Jersey City Mayor Steven Fulop elaborated on the city’s vertical farming program, the first of its kind in the nation and the fourth overall across the globe, during an interview this afternoon.
“The last couple of months have highlighted that diabetes, obesity, high blood pressure, and heart disease make people more at risk and that’s more prevalent in communities that have less access to healthy food,” Fulop said.
“So we though running large-scale program that incorporates education and diet, which a lot of people don’t know about, with access to food that can hopefully change habits.”
The city will be joining forces with AeroFarms, a Newark-based vertical farming facility, to help make the effort successful.

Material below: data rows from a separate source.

Lemma index_of_product_spec : forall n y,
  1 <= n <= MaxInt64 -> f64_nonneg y = true -> f64_bounded y ->
  exists c, ceil_ext y = Some c
            /\ index_of_product n y = clamp_ext 0 (n - 1) (pred_ext c)
            /\ 0 <= index_of_product n y < n.
Proof.
  intros n y Hn Hy Hb. unfold index_of_product.
  destruct y as [s|s| |s m e]; cbn in Hy; try discriminate.
  - exists (Finite 0). split; [reflexivity|].
    cbn [math_Ceil int_of_float64 pred_ext clamp_ext].
    change (wrap_int64 (0 - 1)) with (-1). cbn [Z.ltb Z.compare].
    destruct (Z.geb_spec 0 n); lia.
  - destruct s; [discriminate|]. exists PosInfinity. split; [reflexivity|].
    cbn [math_Ceil int_of_float64 pred_ext clamp_ext].
    rewrite wrap_int64_below_min. unfold MaxInt64 in *.
    destruct (Z.ltb_spec (2 ^ 63 - 1) 0); [lia|].
    destruct (Z.geb_spec (2 ^ 63 - 1) n); lia.
  - destruct s; [discriminate|]. cbn [f64_bounded] in Hb.
    exists (Finite (ceil_finite false m e)). split; [reflexivity|].
    destruct (int_ceil_finite m e Hb) as [Hc ->].
    cbn [pred_ext clamp_ext]. set (c := ceil_finite false m e) in *.
    destruct (Z.leb_spec c MaxInt64) as [Hle|Hgt].
    + rewrite wrap_int64_id by (unfold in_int64, MaxInt64 in *; lia).
      destruct (Z.ltb_spec (c - 1) 0); [lia|].
      destruct (Z.geb_spec (c - 1) n); lia.
    + rewrite wrap_int64_below_min. unfold MaxInt64 in *.
      destruct (Z.ltb_spec (2 ^ 63 - 1) 0); [lia|].
      destruct (Z.geb_spec (2 ^ 63 - 1) n); lia.
Qed.

Lemma product_shape : forall n p,
  1 <= n <= MaxInt64 -> f64_nonneg p = true ->
  f64_nonneg (f64_mul (f64_div p (f64_of_int 100)) (f64_of_int n)) = true
  /\ f64_bounded (f64_mul (f64_div p (f64_of_int 100)) (f64_of_int n)).
Proof.
  intros n p Hn Hp. rewrite (f64_of_int_finite n) by lia.
  apply f64_mul_nonneg.
  change (f64_of_int 100) with (S754_finite false 7036874417766400 (-46)).
  now apply f64_div_nonneg.
Qed.

Lemma percentile_index_nearest_rank : forall n p,
  1 <= n <= MaxInt64 -> f64_nonneg p = true ->
  float_rank_index n p = Some (percentile_index n p)
  /\ 0 <= percentile_index n p < n.
Proof.
  intros n p Hn Hp. rewrite percentile_index_product. unfold float_rank_index.
  destruct (product_shape n p Hn Hp) as [Hy Hb].
  destruct (index_of_product_spec n _ Hn Hy Hb) as [c [-> [Hidx Hr]]].
  cbn [option_map]. rewrite Hidx in *. split; [reflexivity | exact Hr].
Qed.

(* ----------------------------------------------------------------- *)
(** ** float64: rounding is monotone *)

Lemma rne_mono_sticky : forall h, rne h false <= rne h true.
Proof.
  intros h. unfold rne. destruct (Z.odd h), (Z.even (h / 2)); lia.
Qed.

Lemma rne_mono_halves : forall h1 h2 s1 s2, h1 < h2 -> rne h1 s1 <= rne h2 s2.
Proof.
  intros h1 h2 s1 s2 Hlt.
  apply (Z.le_trans _ (h2 / 2)); [|apply rne_bounds].
  unfold rne. destruct (Z.odd h1) eqn:Hodd.
  - assert (Hup : h1 / 2 + 1 <= h2 / 2).
    { rewrite (Z.div_mod h1 2) in Hlt by lia. rewrite Zmod_odd, Hodd in Hlt.
      apply Z.div_le_lower_bound; lia. }
    destruct s1, (Z.even (h1 / 2)); lia.
  - apply Z.div_le_mono; lia.
Qed.

Lemma round_normal_shift : forall M E l,
  round_normal M E l
  = (fst (round_normal M 0 l), E + snd (round_normal M 0 l)).
Proof.
  intros M E l. unfold round_normal.
  destruct (_ =? 2 ^ 53); cbn [fst snd]; f_equal; lia.
Qed.

(** The rounded number as a rounded quotient times the weight of the bits
    shifted out. *)
Lemma rounded_value_eq : forall M,
  2 ^ 52 <= M ->
  let k := Zdigits2 M - 53 in
  0 <= k
  /\ rounded_value M
     = rne (shift_halves k (2 * M)) (shift_sticky k (2 * M) false) * 2 ^ k
  /\ 2 ^ (Zdigits2 M - 1) <= rounded_value M <= 2 ^ Zdigits2 M.
Proof.
  intros M HM k.
  destruct (Zdigits2_bounds M ltac:(lia)) as [Hd HMd].
  assert (Hd53 : 53 <= Zdigits2 M).
  { assert (52 < Zdigits2 M) by (apply pow2_lt_exponents; lia). lia. }
  assert (Hk : 0 <= k) by (subst k; lia).
  destruct (round_formula_normal M 0 loc_Exact HM ltac:(lia)) as [_ Hb].
  unfold rounded_value. unfold round_normal in *. fold k in Hb |- *.
  rewrite halves_of_loc_Exact in *. cbn [shr_record_of_loc shr_s] in *.
  set (m1 := rne _ _) in *.
  assert (Hp : 0 < 2 ^ k) by (apply Z.pow_pos_nonneg; lia).
  assert (Hpow : 2 ^ Zdigits2 M = 2 ^ 53 * 2 ^ k).
  { rewrite <- Z.pow_add_r by lia. f_equal. subst k. lia. }
  assert (Hpow' : 2 ^ (Zdigits2 M - 1) = 2 ^ 52 * 2 ^ k).
  { rewrite <- Z.pow_add_r by lia. f_equal. subst k. lia. }
  split; [exact Hk|].
  destruct (Z.eqb_spec m1 (2 ^ 53)) as [Heq|Hne]; cbn [fst snd] in *.
  - rewrite Heq. replace (0 + k + 1) with (k + 1) by lia.
    rewrite Z.pow_add_r by lia. split; [lia|]. rewrite Hpow, Hpow'. nia.
  - replace (0 + k) with k by lia. split; [reflexivity|]. rewrite Hpow, Hpow'. nia.
Qed.

Lemma rounded_value_mono_same_digits : forall M1 M2,
  2 ^ 52 <= M1 -> M1 <= M2 -> Zdigits2 M1 = Zdigits2 M2 ->
  rounded_value M1 <= rounded_value M2.
Proof.
  intros M1 M2 H1 H12 Hd.
  destruct (rounded_value_eq M1 H1) as [Hk [-> _]].
  destruct (rounded_value_eq M2 ltac:(lia)) as [_ [-> _]].
  rewrite <- Hd. set (k := Zdigits2 M1 - 53) in *.
  assert (Hp : 0 < 2 ^ k) by (apply Z.pow_pos_nonneg; lia).
  apply Z.mul_le_mono_nonneg_r; [lia|].
  unfold shift_halves, shift_sticky. cbn [orb].
  assert (Hdiv : 2 * M1 / 2 ^ k <= 2 * M2 / 2 ^ k) by (apply Z.div_le_mono; lia).
  destruct (Z.eq_dec (2 * M1 / 2 ^ k) (2 * M2 / 2 ^ k)) as [Heq|Hne].
  - rewrite <- Heq.
    destruct (Z.eqb_spec ((2 * M1) mod 2 ^ k) 0) as [Hz1|Hz1]; cbn [negb].
    + destruct (negb _); [apply rne_mono_sticky | lia].
    + destruct (Z.eqb_spec ((2 * M2) mod 2 ^ k) 0) as [Hz2|Hz2]; cbn [negb]; [|lia].
      pose proof (Z.div_mod (2 * M1) (2 ^ k) ltac:(lia)).
      pose proof (Z.div_mod (2 * M2) (2 ^ k) ltac:(lia)).
      pose proof (Z.mod_pos_bound (2 * M1) (2 ^ k) Hp). nia.
  - apply rne_mono_halves. lia.
Qed.

Lemma Zdigits2_mono : forall M1 M2, 0 < M1 <= M2 -> Zdigits2 M1 <= Zdigits2 M2.
Proof.
  intros M1 M2 H. destruct (Zdigits2_bounds M2 ltac:(lia)) as [_ H2].
  apply Zdigits2_le. lia.
Qed.

(** Rounding to nearest even is monotone. *)
Lemma rounded_value_mono : forall M1 M2,
  2 ^ 52 <= M1 -> M1 <= M2 -> rounded_value M1 <= rounded_value M2.
Proof.
  intros M1 M2 H1 H12.
  pose proof (Zdigits2_mono M1 M2 ltac:(lia)) as Hd.
  destruct (Z.eq_dec (Zdigits2 M1) (Zdigits2 M2)) as [Heq|Hne].
  - now apply rounded_value_mono_same_digits.
  - destruct (rounded_value_eq M1 H1) as [_ [_ [_ Hup]]].
    destruct (rounded_value_eq M2 ltac:(lia)) as [_ [_ [Hlo _]]].
    apply (Z.le_trans _ (2 ^ Zdigits2 M1)); [exact Hup|].
    apply (Z.le_trans _ (2 ^ (Zdigits2 M2 - 1))); [|exact Hlo].
    destruct (Zdigits2_bounds M1 ltac:(lia)).
    apply Z.pow_le_mono_r; lia.
Qed.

“Societies’ structural food problems have become more clear with COVID-19. The world needs more distributed, localized food production systems. We also need new ways to get healthy food to our most disadvantaged members of society,” stated AeroFarms CEO David Rosenberg.

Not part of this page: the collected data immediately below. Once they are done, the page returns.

Lemma upperbound_kl_mixture_gauss_formula_witness :
  let t := mkT [2%nat] [1; 2] in
  let m := Build_mixture [t] [t] (mkT [1%nat] [0]) in
  (exists r, upperbound_kl_mixture_gauss m m = Ok r
             /\ acc_val r (upperbound_formula m m))
  /\ (forall f, upperbound_kl_mixture_gauss_with f m m
                = upperbound_kl_mixture_gauss m m).
Proof.
  intros t m. apply (upperbound_kl_mixture_gauss_formula m m []);
    try reflexivity; repeat constructor.
Defined.

(** * Statelessness over the Python store *)

Section Framing.
Context {G : Type} `{Generator G}.
Import Py.

Notation "x <<- m ;; k" := (mbind m (fun x => k))
  (at level 61, m at next level, right associativity).
Abbreviation store := (@Py.store G).
Abbreviation M := (@Py.M G).
Abbreviation preserves := (@Py.preserves G).
Abbreviation framed := (@Py.framed G).
Abbreviation stateless := (@Py.stateless G).
Abbreviation stateless_but_registry := (@Py.stateless_but_registry G).

Lemma preserves_refl (b : nat) (s : store) : preserves b s s.
Proof. repeat split; auto. Qed.

Lemma preserves_trans (b : nat) (s1 s2 s3 : store) :
  preserves b s1 s2 -> preserves b s2 s3 -> preserves b s1 s3.
Proof.
  intros (L1 & P1 & G1) (L2 & P2 & G2). repeat split.
  - lia.
  - intros l Hl. rewrite P2, P1 by assumption. reflexivity.
  - congruence.
Qed.

Lemma framed_ret {A : Type} (b : nat) (a : A) (Q : A -> Prop) :
  Q a -> framed b (ret a) Q.
Proof.
  intros HQ s Hb. split; [apply preserves_refl|].
  intros a' E. cbn in E. now injection E as <-.
Qed.

Lemma framed_raise {A : Type} (b : nat) (e : exn) (Q : A -> Prop) :
  framed b (raise e) Q.
Proof. intros s Hb. split; [apply preserves_refl|]. discriminate. Qed.

Lemma framed_lift_result {A : Type} (b : nat) (r : result A) :
  framed b (lift_result r) (fun _ => True).
Proof. intros s Hb. split; [apply preserves_refl|]. auto. Qed.

Lemma framed_weaken {A : Type} (b : nat) (m : M A) (Q Q' : A -> Prop) :
  framed b m Q -> (forall a, Q a -> Q' a) -> framed b m Q'.
Proof.
  intros Hm HQ s Hb. destruct (Hm s Hb) as [P HQa]. split; auto.
Qed.

Lemma framed_bind {A B : Type} (b : nat) (m : M A) (k : A -> M B)
    (Q : A -> Prop) (Q' : B -> Prop) :
  framed b m Q -> (forall a, Q a -> framed b (k a) Q') ->
  framed b (x <<- m ;; k x) Q'.
Proof.
  intros Hm Hk s Hb. destruct (Hm s Hb) as [P HQ].
  unfold mbind. destruct (m s) as [[a|e] s1]; cbn [fst snd] in *.
  - specialize (Hk a (HQ a eq_refl) s1).
    destruct P as (L & P & Gl).
    destruct (Hk ltac:(lia)) as [P2 HQ2]. split; [|exact HQ2].
    eapply preserves_trans; [|exact P2]. repeat split; assumption.
  - split; [exact P | discriminate].
Qed.

(** *** Objects *)

Lemma nth_error_replace_nth_other {A : Type} (i j : nat) (x : A) (l : list A) :
  i <> j -> nth_error (replace_nth i x l) j = nth_error l j.
Proof.
  revert i j. induction l as [|y l IH]; intros [|i] [|j] Hij; simpl; auto;
    try congruence.
Qed.

Lemma length_replace_nth {A : Type} (i : nat) (x : A) (l : list A) :
  length (replace_nth i x l) = length l.
Proof. revert i. induction l as [|y l IH]; intros [|i]; simpl; auto. Qed.

Lemma framed_alloc (b : nat) (o : object) :
  framed b (alloc o) (fun l => (b <= l)%nat).
Proof.
  intros s Hb. cbn. split.
  - repeat split; cbn.
    + rewrite length_app. lia.
    + intros l Hl. apply nth_error_app1. lia.
  - intros a E. injection E as <-. exact Hb.
Qed.

Lemma framed_lookup (b : nat) (l : addr) :
  framed b (lookup l) (fun _ => True).
Proof.
  intros s Hb. unfold lookup. destruct (nth_error (heap s) l);
    (split; [apply preserves_refl | auto]).
Qed.

Lemma framed_update (b : nat) (l : addr) (o : object) :
  (b <= l)%nat -> framed b (update l o) (fun _ => True).
Proof.
  intros Hl s Hb. cbn. split; [|auto]. repeat split; cbn.
  - now rewrite length_replace_nth.
  - intros l' Hl'. apply nth_error_replace_nth_other. lia.
Qed.

(** *** Lists *)

Lemma framed_new_list (b : nat) (items : list value) :
  framed b (new_list items) (fresh b).
Proof.
  unfold new_list. eapply framed_bind; [apply framed_alloc|].
  intros l Hl. now apply framed_ret.
Qed.

Lemma framed_list_items (b : nat) (v : value) :
  framed b (list_items v) (fun _ => True).
Proof.
  unfold list_items. destruct v; try apply framed_raise.
  - eapply framed_bind; [apply framed_lookup|].
    intros [items|d] _; [now apply framed_ret | apply framed_raise].
  - now apply framed_ret.
Qed.

Lemma framed_append (b : nat) (v x : value) :
  fresh b v -> framed b (append v x) (fun _ => True).
Proof.
  intros Hv. unfold append. destruct v; try apply framed_raise.
  eapply framed_bind; [apply framed_list_items|].
  intros items _. now apply framed_update.
Qed.

(** *** Tensors *)

Lemma framed_load (b : nat) (v : value) : framed b (load v) (fun _ => True).
Proof.
  intros s Hb. unfold load. destruct (read_tensor s v);
    (split; [apply preserves_refl | auto]).
Qed.

Lemma framed_new_tensor (b : nat) (t : Tensor) :
  framed b (new_tensor t) (fresh b).
Proof.
  unfold new_tensor. eapply framed_bind; [apply framed_alloc|].
  intros l Hl. now apply framed_ret.
Qed.

Lemma framed_torch1 (b : nat) (f : Tensor -> Tensor) (m : M value)
    (Q : value -> Prop) :
  framed b m Q -> framed b (torch1 f m) (fresh b).
Proof.
  intros Hm. unfold torch1. eapply framed_bind; [exact Hm|]. intros a _.
  eapply framed_bind; [apply framed_load|]. intros t _.
  apply framed_new_tensor.
Qed.

Lemma framed_torch1r (b : nat) (f : Tensor -> result Tensor) (m : M value)
    (Q : value -> Prop) :
  framed b m Q -> framed b (torch1r f m) (fresh b).
Proof.
  intros Hm. unfold torch1r. eapply framed_bind; [exact Hm|]. intros a _.
  eapply framed_bind; [apply framed_load|]. intros t _.
  eapply framed_bind; [apply framed_lift_result|]. intros r _.
  apply framed_new_tensor.
Qed.

Lemma framed_torch2 (b : nat) (op : Tensor -> Tensor -> result Tensor)
    (ma mb : M value) (Qa Qb : value -> Prop) :
  framed b ma Qa -> framed b mb Qb -> framed b (torch2 op ma mb) (fresh b).
Proof.
  intros Ha Hb'. unfold torch2.
  eapply framed_bind; [exact Ha|]. intros a _.
  eapply framed_bind; [exact Hb'|]. intros c _.
  eapply framed_bind; [apply framed_load|]. intros x _.
  eapply framed_bind; [apply framed_load|]. intros y _.
  eapply framed_bind; [apply framed_lift_result|]. intros r _.
  apply framed_new_tensor.
Qed.

Lemma framed_view_flat (b : nat) (v : value) :
  framed b (view_flat v) (fun _ => True).
Proof.
  destruct v; try apply framed_raise. unfold view_flat.
  destruct (mergeable_dims _ _); [now apply framed_ret | apply framed_raise].
Qed.

Lemma framed_unsqueeze (b : nat) (v : value) (d : nat) :
  framed b (unsqueeze v d) (fun _ => True).
Proof.
  destruct v; try apply framed_raise. unfold unsqueeze.
  destruct (d <=? _)%nat; [now apply framed_ret | apply framed_raise].
Qed.

Lemma framed_getitem (b : nat) (v : value) (i : nat) :
  framed b (getitem v i) (fun _ => True).
Proof.
  assert (L : forall w, framed b (items <<- list_items w ;;
                                  match nth_error items i with
                                  | Some x => ret x
                                  | None => raise IndexError
                                  end) (fun _ => True)).
  { intros w. eapply framed_bind; [apply framed_list_items|]. intros items _.
    destruct (nth_error items i); [now apply framed_ret | apply framed_raise]. }
  destruct v; try apply L. unfold getitem.
  destruct (hshape h); [apply framed_raise|].
  destruct (i <? n)%nat; [now apply framed_ret | apply framed_raise].
Qed.

Lemma framed_len (b : nat) (v : value) : framed b (len v) (fun _ => True).
Proof.
  assert (L : forall w, framed b (items <<- list_items w ;; ret (length items))
                          (fun _ => True)).
  { intros w. eapply framed_bind; [apply framed_list_items|]. intros items _.
    now apply framed_ret. }
  destruct v; try apply L. unfold len.
  destruct (hshape h); [apply framed_raise | now apply framed_ret].
Qed.

Lemma framed_slice_from (b : nat) (v : value) (n : nat) :
  framed b (slice_from v n) (fun _ => True).
Proof.
  destruct v; try apply framed_raise; unfold slice_from.
  - eapply framed_bind; [apply framed_list_items|]. intros items _.
    eapply framed_weaken; [apply framed_new_list|auto].
  - now apply framed_ret.
  - destruct (hshape h); [apply framed_raise | now apply framed_ret].
Qed.

Lemma framed_slice_to (b : nat) (v : value) (n : nat) :
  framed b (slice_to v n) (fun _ => True).
Proof.
  destruct v; try apply framed_raise; unfold slice_to.
  - eapply framed_bind; [apply framed_list_items|]. intros items _.
    eapply framed_weaken; [apply framed_new_list|auto].
  - now apply framed_ret.
  - destruct (hshape h); [apply framed_raise | now apply framed_ret].
Qed.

Yesterday, the city announcing that there would be 10 farms throughout the city, which are estimated to produce 19,000 pounds of produce a year.

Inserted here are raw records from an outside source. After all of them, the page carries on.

(** * Properties *)

(** Boolean comparisons on integers in the hypotheses, as propositions. *)
Ltac zbool :=
  repeat match goal with
  | H : (_ <? _) = true |- _ => apply Z.ltb_lt in H
  | H : (_ <? _) = false |- _ => apply Z.ltb_ge in H
  | H : (_ <=? _) = true |- _ => apply Z.leb_le in H
  | H : (_ <=? _) = false |- _ => apply Z.leb_gt in H
  | H : (_ >? _) = true |- _ => apply Z.gtb_lt in H
  | H : (_ >? _) = false |- _ => rewrite Z.gtb_ltb in H; apply Z.ltb_ge in H
  | H : (_ >=? _) = true |- _ => apply Z.geb_le in H
  | H : (_ >=? _) = false |- _ => rewrite Z.geb_leb in H; apply Z.leb_gt in H
  | H : (_ =? _) = true |- _ => apply Z.eqb_eq in H
  | H : (_ =? _) = false |- _ => apply Z.eqb_neq in H
  end.

(** ** Strings: words, [split], [join] and [strip] *)

Module PyFacts.

Lemma append_empty_r (s : string) : s +:+ EmptyString = s.
Proof.
  induction s as [|c s IH]; [reflexivity|].
  change (String c (s +:+ EmptyString) = String c s). by rewrite IH.
Qed.

Lemma truthy_append_r (a b : string) : truthy b = true -> truthy (a +:+ b) = true.
Proof. destruct a; simpl; auto. Qed.

Lemma is_word_cons (c : ascii) (w : string) :
  is_word (String c w) = negb (isspace c) && nospace w.
Proof. reflexivity. Qed.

This afternoon, the mayor indicated that two of the locations will be within the Jersey City Public Schools, with the specifics to be determined at a later date, one at Marion Gardens, along with City Hall and the Bethune Center. The remaining locations are still pending.
In addition to the partnership with AeroFarms and the Health and Human Services Department overseeing the program, the World Economic Forum – who describes themselves as “an organization for public-private cooperation” – will also be a key component of the operation.
“We know diet is a key predictor of life expectancy and the Coronavirus has made clear the huge inequities on food access and food education that exists in different communities,” HHS Director Stacey Flanagan said in a statement.
“ … In collaboration with both private-public sector stakeholders, the initiative aims to catalyze new ecosystems that will enable socially vibrant and health and well-being centric cities and communities,” added Head of the Healthy Cities and Communities initiative at the WEF Mayuri Ghosh.
Some residents had questioned what the healthy eating workshops and health-monitoring component of the program would entail and Fulop elaborated today when asked about the particulars.
“It’s not new to have an education component with a city program … just recently, around a similar healthy food initiative – healthy food classes around supermarket shopping. And subsequent to that, we gave vouchers to have people shop with information that they just learned,” he explained.
“It’s important to change habits and incentivize people to do that and at the same time, give them mechanisms to track the progress. So we’re thankful for Quest Diagnostics, which is one of the largest labs in the world on this front and they’re going to help us track and of course keep patient confidentiality.”
Quest Diagnostics is a Fortune 500 company, specifically a clinical laboratory, with their corporate headquarters based out of Secaucus.